→ Task goal
Set down, exactly and in full, the line holding "pool_remaining (fst (pool_after [OpAdd" and all the lines after it until the listing ends, and nothing else.
----
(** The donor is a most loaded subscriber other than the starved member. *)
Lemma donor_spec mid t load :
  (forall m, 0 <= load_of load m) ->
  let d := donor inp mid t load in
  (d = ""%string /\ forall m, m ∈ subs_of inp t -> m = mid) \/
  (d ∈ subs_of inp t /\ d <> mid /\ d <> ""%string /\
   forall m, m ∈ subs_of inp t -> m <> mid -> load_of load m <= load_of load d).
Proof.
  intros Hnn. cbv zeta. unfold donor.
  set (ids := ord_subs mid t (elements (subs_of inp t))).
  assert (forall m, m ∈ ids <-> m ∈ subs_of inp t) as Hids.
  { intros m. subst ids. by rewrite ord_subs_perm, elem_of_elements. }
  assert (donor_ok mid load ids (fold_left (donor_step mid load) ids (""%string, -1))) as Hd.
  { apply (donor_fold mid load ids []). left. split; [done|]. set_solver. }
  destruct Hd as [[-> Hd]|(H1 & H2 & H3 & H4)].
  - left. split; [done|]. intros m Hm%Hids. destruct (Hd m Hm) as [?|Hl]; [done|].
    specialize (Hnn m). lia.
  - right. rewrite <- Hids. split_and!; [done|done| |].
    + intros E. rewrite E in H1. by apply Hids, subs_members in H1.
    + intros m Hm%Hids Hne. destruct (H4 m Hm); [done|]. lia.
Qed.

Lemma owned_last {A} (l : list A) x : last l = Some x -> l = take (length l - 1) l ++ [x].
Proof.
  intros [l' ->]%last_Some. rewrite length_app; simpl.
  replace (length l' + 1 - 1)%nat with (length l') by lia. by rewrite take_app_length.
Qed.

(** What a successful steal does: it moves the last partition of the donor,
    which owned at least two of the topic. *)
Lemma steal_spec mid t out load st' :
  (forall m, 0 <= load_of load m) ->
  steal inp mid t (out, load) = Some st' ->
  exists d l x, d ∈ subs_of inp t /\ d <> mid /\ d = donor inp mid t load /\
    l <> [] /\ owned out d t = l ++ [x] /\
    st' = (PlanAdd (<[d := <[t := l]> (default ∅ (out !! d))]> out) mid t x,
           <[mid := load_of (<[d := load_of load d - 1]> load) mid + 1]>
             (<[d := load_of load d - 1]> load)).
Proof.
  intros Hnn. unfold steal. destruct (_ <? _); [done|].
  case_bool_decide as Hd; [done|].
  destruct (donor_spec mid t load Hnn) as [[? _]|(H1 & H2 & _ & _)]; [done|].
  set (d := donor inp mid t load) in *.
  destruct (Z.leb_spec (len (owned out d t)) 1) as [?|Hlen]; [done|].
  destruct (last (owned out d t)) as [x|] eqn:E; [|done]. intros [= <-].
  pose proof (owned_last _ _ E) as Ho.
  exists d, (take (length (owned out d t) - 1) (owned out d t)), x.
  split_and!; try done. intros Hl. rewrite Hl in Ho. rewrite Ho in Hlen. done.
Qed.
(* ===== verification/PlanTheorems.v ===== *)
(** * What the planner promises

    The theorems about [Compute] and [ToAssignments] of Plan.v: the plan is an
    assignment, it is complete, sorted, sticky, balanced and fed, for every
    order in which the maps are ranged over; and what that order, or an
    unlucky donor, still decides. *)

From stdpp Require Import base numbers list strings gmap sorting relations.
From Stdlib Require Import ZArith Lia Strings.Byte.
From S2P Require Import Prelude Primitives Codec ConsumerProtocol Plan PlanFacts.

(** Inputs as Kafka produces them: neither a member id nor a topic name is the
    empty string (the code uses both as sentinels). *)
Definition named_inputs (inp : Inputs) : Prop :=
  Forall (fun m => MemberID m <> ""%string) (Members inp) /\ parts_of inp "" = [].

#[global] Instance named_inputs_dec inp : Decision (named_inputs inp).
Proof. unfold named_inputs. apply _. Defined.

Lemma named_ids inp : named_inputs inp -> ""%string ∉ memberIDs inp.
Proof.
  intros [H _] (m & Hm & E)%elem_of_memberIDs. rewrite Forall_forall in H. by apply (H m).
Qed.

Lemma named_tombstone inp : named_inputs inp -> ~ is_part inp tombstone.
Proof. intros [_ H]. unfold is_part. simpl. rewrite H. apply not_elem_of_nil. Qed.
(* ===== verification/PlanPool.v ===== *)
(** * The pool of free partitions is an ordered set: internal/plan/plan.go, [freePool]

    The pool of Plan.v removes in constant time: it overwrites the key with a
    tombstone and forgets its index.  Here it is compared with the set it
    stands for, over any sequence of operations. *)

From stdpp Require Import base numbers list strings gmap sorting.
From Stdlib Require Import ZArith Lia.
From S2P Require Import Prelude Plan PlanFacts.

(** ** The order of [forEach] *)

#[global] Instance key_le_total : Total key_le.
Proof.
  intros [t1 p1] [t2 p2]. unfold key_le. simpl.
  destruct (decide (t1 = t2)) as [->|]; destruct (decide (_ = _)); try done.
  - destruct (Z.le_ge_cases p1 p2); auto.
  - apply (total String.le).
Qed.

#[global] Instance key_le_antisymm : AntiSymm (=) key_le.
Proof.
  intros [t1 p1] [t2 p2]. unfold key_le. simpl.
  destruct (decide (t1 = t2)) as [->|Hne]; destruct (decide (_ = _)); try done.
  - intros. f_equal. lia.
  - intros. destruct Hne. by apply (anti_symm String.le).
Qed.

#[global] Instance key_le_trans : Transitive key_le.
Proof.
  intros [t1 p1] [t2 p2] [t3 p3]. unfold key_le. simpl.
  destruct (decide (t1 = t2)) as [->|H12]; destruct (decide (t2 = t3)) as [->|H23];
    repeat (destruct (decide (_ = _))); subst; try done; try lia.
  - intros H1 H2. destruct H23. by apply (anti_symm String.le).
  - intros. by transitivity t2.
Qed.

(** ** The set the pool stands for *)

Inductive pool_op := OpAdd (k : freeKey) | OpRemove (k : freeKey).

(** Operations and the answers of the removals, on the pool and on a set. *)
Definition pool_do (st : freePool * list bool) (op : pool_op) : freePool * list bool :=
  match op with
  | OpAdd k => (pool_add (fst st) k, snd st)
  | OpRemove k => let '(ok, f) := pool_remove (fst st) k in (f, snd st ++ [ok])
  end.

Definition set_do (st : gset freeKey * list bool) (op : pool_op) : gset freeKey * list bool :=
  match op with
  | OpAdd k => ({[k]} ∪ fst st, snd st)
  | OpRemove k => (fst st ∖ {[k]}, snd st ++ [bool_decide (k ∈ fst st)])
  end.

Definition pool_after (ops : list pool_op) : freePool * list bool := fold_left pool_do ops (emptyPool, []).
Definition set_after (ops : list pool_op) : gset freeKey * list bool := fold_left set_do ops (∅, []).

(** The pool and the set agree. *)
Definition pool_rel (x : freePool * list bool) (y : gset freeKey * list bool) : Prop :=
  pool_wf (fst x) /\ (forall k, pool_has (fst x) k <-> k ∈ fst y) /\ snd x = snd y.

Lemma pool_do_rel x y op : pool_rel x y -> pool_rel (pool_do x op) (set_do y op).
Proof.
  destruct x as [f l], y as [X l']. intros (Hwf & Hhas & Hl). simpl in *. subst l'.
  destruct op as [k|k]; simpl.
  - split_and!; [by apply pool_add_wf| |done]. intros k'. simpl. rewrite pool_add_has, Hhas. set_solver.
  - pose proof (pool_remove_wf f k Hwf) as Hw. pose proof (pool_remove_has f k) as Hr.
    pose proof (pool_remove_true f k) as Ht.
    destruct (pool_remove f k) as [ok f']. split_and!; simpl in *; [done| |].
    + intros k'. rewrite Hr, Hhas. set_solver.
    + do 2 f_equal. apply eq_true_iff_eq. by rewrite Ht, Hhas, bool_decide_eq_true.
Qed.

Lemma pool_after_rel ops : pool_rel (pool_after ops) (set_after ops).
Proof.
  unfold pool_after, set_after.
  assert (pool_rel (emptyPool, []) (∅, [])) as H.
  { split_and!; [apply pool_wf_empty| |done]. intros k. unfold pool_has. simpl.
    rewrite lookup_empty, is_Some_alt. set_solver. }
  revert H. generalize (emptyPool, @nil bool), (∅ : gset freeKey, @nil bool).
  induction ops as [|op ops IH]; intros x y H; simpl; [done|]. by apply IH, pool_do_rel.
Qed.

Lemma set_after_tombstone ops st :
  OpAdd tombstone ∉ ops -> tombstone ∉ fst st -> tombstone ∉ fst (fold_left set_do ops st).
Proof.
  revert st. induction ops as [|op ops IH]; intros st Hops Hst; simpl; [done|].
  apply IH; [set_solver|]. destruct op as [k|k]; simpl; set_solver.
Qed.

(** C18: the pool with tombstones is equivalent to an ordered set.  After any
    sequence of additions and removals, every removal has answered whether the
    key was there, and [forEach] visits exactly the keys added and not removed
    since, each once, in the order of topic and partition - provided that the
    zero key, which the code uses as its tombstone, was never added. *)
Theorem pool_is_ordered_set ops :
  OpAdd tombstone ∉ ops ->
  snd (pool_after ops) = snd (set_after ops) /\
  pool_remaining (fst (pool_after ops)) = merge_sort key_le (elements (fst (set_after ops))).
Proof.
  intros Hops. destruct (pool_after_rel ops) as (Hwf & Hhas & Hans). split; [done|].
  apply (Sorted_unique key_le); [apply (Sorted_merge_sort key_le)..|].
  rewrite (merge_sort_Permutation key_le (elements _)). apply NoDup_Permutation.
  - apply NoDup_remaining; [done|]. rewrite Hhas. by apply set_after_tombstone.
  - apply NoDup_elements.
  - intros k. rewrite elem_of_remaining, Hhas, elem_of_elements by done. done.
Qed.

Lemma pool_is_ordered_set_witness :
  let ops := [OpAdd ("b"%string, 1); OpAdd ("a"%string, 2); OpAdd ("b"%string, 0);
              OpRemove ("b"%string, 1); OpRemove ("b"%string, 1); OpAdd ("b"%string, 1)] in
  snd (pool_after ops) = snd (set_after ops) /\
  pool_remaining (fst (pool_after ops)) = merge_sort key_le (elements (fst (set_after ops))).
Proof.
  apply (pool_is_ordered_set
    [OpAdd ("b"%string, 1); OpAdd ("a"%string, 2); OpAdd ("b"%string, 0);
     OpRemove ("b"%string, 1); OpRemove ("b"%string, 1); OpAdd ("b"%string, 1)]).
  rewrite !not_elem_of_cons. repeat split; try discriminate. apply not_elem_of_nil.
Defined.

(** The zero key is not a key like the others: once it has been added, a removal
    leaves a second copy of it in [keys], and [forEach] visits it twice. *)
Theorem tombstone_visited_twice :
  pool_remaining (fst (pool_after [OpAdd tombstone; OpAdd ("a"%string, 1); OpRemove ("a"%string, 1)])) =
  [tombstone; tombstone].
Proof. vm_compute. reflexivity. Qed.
----
→ Exercise solution
  pool_remaining (fst (pool_after [OpAdd tombstone; OpAdd ("a"%string, 1); OpRemove ("a"%string, 1)])) =
  [tombstone; tombstone].
Proof. vm_compute. reflexivity. Qed.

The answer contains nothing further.